• _The task_
Identify and copy all lines of the material where the string "Repeat" is found.

• _Input data_
(** * Methods Grill backend: a shallow embedding and its checked properties

    The development follows the layout of the repository:

    - [JS]          the fragments of the JavaScript runtime the handlers rely
                    on (truthiness, [trim], [toLowerCase], [parseInt],
                    [Math.max]/[Math.min], anchored regular expressions);
    - [RateLimiter], [Auth]
                    middlewares/authMiddleware.js;
    - [Resilience]  the timeout/retry helpers ([withTimeout], [withRetry],
                    [dbOperationWithTimeout]);
    - [UserModel], [UserController]
                    models/User.js and controllers/user-controller.js;
    - [MenuModel], [MenuController], [MenuRoute]
                    models/Menu.js, controllers/menu-controller.js and
                    routes/menu-route.js.

    Definitions come first, the lemmas and theorems about them follow. *)

From Stdlib Require Import ZArith QArith Ascii String List Bool Lia.
From Stdlib Require Import Qround Qminmax.
From stdpp Require Import base option list gmap strings sorting.

Open Scope Z_scope.

(* ===================================================================== *)
(** * JavaScript runtime fragments *)
(* ===================================================================== *)

Module JS.

(** Strings are sequences of 8-bit code units; the white space recognised
    by [String.prototype.trim] and [parseInt] is restricted accordingly to
    TAB, LF, VT, FF, CR and SPACE. *)
Definition isWhiteSpace (a : ascii) : bool := Ascii.is_space a.

Fixpoint trimStart (s : string) : string :=
  match s with
  | EmptyString => EmptyString
  | String a s' => if isWhiteSpace a then trimStart s' else s
  end.

Definition trimEnd (s : string) : string :=
  String.rev (trimStart (String.rev s)).

(** [s.trim()] *)
Definition trim (s : string) : string := trimEnd (trimStart s).

Definition lowerChar (a : ascii) : ascii :=
  let n := N_of_ascii a in
  if ((65 <=? n) && (n <=? 90))%N then ascii_of_N (n + 32) else a.

(** [s.toLowerCase()] on the ASCII range. *)
Fixpoint toLowerCase (s : string) : string :=
  match s with
  | EmptyString => EmptyString
  | String a s' => String (lowerChar a) (toLowerCase s')
  end.

(** [arr.includes(x)] for an array of strings. *)
Definition includes (arr : list string) (x : string) : bool :=
  bool_decide (x ∈ arr).

(** [arr.join(sep)] *)
Fixpoint join (sep : string) (arr : list string) : string :=
  match arr with
  | [] => ""
  | [x] => x
  | x :: rest => x +:+ sep +:+ join sep rest
  end.

(** [s.split(sep)] for a one-character separator. *)
Fixpoint splitFrom (sep : ascii) (current : string) (s : string)
  : list string :=
  match s with
  | EmptyString => [String.rev current]
  | String a s' =>
      if bool_decide (a = sep)
      then String.rev current :: splitFrom sep EmptyString s'
      else splitFrom sep (String a current) s'
  end.

Definition split (sep : ascii) (s : string) : list string :=
  splitFrom sep EmptyString s.

(** [s.startsWith(prefix)] and [s.slice(n)] for [n] within the string. *)
Fixpoint startsWith (prefix s : string) : bool :=
  match prefix, s with
  | EmptyString, _ => true
  | String a prefix', String b s' => bool_decide (a = b) && startsWith prefix' s'
  | String _ _, EmptyString => false
  end.

Fixpoint slice (n : nat) (s : string) : string :=
  match n, s with
  | O, _ => s
  | S n', String _ s' => slice n' s'
  | S _, EmptyString => EmptyString
  end.

(** ** Numbers produced by [parseInt]

    [parseInt] yields an integer or [NaN]; the integers are kept exact
    (a double is exact up to 2^53, beyond that JavaScript rounds). *)
Inductive number : Set :=
| NaN : number
| Num : Z -> number.

(** [Math.max(a, b)] and [Math.min(a, b)]: [NaN] is contagious. *)
Definition Math_max (a b : number) : number :=
  match a, b with
  | Num x, Num y => Num (Z.max x y)
  | _, _ => NaN
  end.

Definition Math_min (a b : number) : number :=
  match a, b with
  | Num x, Num y => Num (Z.min x y)
  | _, _ => NaN
  end.

Definition sub (a b : number) : number :=
  match a, b with
  | Num x, Num y => Num (x - y)
  | _, _ => NaN
  end.

Definition mul (a b : number) : number :=
  match a, b with
  | Num x, Num y => Num (x * y)
  | _, _ => NaN
  end.

(** Value of a digit in the given radix (10 or 16). *)
Definition digitValue (radix : Z) (a : ascii) : option Z :=
  let n := Z.of_N (N_of_ascii a) in
  let v :=
    if (48 <=? n) && (n <=? 57) then Some (n - 48)
    else if (97 <=? n) && (n <=? 102) then Some (n - 87)
    else if (65 <=? n) && (n <=? 70) then Some (n - 55)
    else None in
  match v with
  | Some d => if d <? radix then Some d else None
  | None => None
  end.

(** Longest prefix of digits, accumulated left to right; [None] when the
    prefix is empty. *)
Fixpoint parseDigits (radix : Z) (acc : option Z) (s : string) : option Z :=
  match s with
  | EmptyString => acc
  | String a s' =>
      match digitValue radix a with
      | Some d => parseDigits radix (Some (default 0 acc * radix + d)) s'
      | None => acc
      end
  end.

(** [parseInt(s)] with the radix left out: leading white space is
    skipped, one sign is accepted, a [0x]/[0X] prefix selects radix 16,
    and the longest run of digits is read; no digit gives [NaN]. *)
Definition parseInt (s : string) : number :=
  let s1 := trimStart s in
  let '(sign, s2) :=
    match s1 with
    | String "-" r => (-1, r)
    | String "+" r => (1, r)
    | _ => (1, s1)
    end in
  let '(radix, s3) :=
    match s2 with
    | String "0" (String "x" r) => (16, r)
    | String "0" (String "X" r) => (16, r)
    | _ => (10, s2)
    end in
  match parseDigits radix None s3 with
  | Some v => Num (sign * v)
  | None => NaN
  end.

(** ** JSON values of a request body

    Numbers of a JSON document are finite, hence rationals; arrays and
    objects are not inspected by the handlers and stay opaque.  A
    property that is absent ([undefined]) is [None] at type
    [option value]. *)
Inductive value : Set :=
| VNull : value
| VBool : bool -> value
| VNum : Q -> value
| VStr : string -> value
| VObject : value.

(** ToBoolean, as used by [!x], [x || y] and [if (x)]. *)
Definition truthy (v : option value) : bool :=
  match v with
  | None | Some VNull => false
  | Some (VBool b) => b
  | Some (VNum q) => negb (Qeq_bool q 0)
  | Some (VStr s) => negb (bool_decide (s = ""))
  | Some VObject => true
  end.

(** ** Anchored regular expressions

    A pattern [/^r$/] without flags accepts exactly the strings of the
    regular language of [r]; membership is decided with derivatives. *)
Inductive regex : Type :=
| Void : regex
| Eps : regex
| Class : (ascii -> bool) -> regex
| Cat : regex -> regex -> regex
| Alt : regex -> regex -> regex
| Star : regex -> regex.

Fixpoint nullable (r : regex) : bool :=
  match r with
  | Void => false
  | Eps => true
  | Class _ => false
  | Cat r1 r2 => nullable r1 && nullable r2
  | Alt r1 r2 => nullable r1 || nullable r2
  | Star _ => true
  end.

Fixpoint deriv (a : ascii) (r : regex) : regex :=
  match r with
  | Void => Void
  | Eps => Void
  | Class p => if p a then Eps else Void
  | Cat r1 r2 =>
      if nullable r1
      then Alt (Cat (deriv a r1) r2) (deriv a r2)
      else Cat (deriv a r1) r2
  | Alt r1 r2 => Alt (deriv a r1) (deriv a r2)
  | Star r1 => Cat (deriv a r1) (Star r1)
  end.

(** [/^r$/.test(s)] *)
Fixpoint test (r : regex) (s : string) : bool :=
  match s with
  | EmptyString => nullable r
  | String a s' => test (deriv a r) s'
  end.


(** Every character of the string satisfies [p]. *)
Fixpoint every (p : ascii -> bool) (s : string) : bool :=
  match s with
  | EmptyString => true
  | String a s' => p a && every p s'
  end.

Definition Plus (r : regex) : regex := Cat r (Star r).       (* r+ *)
Definition Opt (r : regex) : regex := Alt Eps r.             (* r? *)

(** [r{n}] *)
Fixpoint Repeat (n : nat) (r : regex) : regex :=
  match n with
  | O => Eps
  | S n' => Cat r (Repeat n' r)
  end.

• _Response_
Fixpoint Repeat (n : nat) (r : regex) : regex :=
  | S n' => Cat r (Repeat n' r)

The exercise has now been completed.